:: SOURCE DATA

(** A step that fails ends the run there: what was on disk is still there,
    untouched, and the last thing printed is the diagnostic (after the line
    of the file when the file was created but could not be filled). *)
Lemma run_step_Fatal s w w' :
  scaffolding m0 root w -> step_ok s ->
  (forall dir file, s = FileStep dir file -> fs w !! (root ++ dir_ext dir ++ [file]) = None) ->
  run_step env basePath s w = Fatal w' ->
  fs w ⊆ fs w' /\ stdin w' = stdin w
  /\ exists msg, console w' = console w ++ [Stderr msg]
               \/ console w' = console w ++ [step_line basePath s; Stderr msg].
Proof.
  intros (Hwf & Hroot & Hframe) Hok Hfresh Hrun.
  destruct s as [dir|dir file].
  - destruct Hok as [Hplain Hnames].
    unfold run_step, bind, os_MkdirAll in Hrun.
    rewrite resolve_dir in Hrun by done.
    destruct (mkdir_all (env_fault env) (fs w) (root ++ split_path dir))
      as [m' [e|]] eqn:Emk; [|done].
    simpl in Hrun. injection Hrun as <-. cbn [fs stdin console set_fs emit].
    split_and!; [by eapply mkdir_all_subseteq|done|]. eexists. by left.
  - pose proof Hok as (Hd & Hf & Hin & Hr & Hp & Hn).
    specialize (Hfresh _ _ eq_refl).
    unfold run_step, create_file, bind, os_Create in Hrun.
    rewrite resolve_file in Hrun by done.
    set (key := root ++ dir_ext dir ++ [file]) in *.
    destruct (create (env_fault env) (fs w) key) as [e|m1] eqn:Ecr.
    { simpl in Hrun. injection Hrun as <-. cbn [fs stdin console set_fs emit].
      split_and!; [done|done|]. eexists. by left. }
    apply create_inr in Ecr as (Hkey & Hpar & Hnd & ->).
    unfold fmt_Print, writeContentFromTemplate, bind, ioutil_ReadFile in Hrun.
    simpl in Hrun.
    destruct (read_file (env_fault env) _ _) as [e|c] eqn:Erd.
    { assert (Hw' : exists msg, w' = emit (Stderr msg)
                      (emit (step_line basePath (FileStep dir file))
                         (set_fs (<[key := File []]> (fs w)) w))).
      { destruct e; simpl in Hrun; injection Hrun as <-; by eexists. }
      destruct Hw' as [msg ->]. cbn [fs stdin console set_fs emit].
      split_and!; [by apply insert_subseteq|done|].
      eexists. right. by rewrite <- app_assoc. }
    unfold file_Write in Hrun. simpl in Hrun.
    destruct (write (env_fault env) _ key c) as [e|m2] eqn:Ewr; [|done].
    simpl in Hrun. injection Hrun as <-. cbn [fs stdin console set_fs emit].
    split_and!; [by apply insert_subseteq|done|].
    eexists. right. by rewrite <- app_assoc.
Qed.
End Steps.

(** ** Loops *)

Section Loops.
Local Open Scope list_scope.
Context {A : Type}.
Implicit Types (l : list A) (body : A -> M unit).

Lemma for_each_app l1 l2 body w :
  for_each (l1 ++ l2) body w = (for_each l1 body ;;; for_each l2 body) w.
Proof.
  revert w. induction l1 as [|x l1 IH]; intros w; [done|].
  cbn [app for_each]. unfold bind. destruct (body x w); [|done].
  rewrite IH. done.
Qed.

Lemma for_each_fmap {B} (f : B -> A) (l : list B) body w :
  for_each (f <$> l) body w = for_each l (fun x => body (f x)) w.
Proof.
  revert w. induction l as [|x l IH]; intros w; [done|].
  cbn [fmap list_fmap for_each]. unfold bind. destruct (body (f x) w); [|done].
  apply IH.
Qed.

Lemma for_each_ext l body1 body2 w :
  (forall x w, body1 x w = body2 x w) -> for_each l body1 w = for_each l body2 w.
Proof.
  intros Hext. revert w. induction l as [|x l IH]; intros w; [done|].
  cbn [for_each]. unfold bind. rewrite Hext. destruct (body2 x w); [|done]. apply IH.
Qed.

::::
:: SOURCE DATA

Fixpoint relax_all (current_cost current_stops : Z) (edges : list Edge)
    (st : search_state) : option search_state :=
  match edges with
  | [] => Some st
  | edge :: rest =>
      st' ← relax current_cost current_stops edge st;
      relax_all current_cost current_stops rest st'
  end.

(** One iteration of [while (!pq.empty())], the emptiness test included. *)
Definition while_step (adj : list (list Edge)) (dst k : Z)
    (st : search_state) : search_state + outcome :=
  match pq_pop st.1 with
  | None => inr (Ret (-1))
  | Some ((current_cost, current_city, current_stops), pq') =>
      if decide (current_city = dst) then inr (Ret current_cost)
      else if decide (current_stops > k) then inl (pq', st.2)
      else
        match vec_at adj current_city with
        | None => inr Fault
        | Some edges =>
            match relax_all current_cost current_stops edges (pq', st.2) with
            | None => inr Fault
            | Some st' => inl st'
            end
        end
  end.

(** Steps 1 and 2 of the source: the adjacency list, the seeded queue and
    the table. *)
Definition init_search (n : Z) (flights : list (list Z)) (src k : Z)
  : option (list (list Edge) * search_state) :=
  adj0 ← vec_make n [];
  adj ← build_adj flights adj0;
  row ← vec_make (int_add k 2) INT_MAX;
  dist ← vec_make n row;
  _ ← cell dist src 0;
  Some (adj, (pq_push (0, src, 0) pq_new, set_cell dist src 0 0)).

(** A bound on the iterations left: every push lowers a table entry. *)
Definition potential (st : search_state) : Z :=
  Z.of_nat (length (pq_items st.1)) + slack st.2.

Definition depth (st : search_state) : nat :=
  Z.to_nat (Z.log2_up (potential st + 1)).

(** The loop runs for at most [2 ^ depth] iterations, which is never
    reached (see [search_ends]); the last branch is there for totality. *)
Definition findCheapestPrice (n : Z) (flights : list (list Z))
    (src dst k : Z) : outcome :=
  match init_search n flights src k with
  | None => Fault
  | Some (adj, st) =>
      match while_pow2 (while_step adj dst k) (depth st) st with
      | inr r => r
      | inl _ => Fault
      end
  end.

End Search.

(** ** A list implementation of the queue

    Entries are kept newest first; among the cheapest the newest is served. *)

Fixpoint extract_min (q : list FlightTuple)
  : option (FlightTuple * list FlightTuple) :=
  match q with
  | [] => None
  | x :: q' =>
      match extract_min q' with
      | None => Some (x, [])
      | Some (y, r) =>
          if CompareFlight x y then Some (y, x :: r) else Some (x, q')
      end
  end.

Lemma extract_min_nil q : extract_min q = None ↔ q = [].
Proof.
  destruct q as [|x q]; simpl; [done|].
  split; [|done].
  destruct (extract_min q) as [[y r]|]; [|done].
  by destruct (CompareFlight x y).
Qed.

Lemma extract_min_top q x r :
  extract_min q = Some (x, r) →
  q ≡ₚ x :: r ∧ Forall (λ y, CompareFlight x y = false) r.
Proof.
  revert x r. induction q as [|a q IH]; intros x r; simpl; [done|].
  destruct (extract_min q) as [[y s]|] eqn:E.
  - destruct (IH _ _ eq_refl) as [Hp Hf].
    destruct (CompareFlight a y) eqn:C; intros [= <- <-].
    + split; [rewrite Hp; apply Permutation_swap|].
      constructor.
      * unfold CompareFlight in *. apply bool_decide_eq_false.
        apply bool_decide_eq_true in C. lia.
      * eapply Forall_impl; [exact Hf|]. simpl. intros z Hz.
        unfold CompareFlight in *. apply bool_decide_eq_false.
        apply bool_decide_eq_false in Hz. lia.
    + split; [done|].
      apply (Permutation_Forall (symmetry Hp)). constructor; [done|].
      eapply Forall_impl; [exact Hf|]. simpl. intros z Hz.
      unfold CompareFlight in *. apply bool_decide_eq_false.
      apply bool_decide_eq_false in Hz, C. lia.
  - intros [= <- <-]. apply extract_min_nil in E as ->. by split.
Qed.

::::
:: SOURCE DATA

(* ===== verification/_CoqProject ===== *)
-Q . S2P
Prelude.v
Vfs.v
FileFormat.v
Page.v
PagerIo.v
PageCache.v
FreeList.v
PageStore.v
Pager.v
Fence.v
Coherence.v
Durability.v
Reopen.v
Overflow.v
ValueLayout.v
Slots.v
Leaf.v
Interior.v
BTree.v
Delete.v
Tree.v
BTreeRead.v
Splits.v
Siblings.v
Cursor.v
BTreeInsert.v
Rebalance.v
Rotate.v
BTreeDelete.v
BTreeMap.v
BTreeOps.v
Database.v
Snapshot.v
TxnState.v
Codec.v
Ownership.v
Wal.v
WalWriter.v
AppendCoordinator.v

::::

• _WHAT YOU HAVE TO DO_
From the entries, copy out each line containing the word "Hfresh".

• _ANSWER BELOW_
  intros (Hwf & Hroot & Hframe) Hok Hfresh Hrun.
    specialize (Hfresh _ _ eq_refl).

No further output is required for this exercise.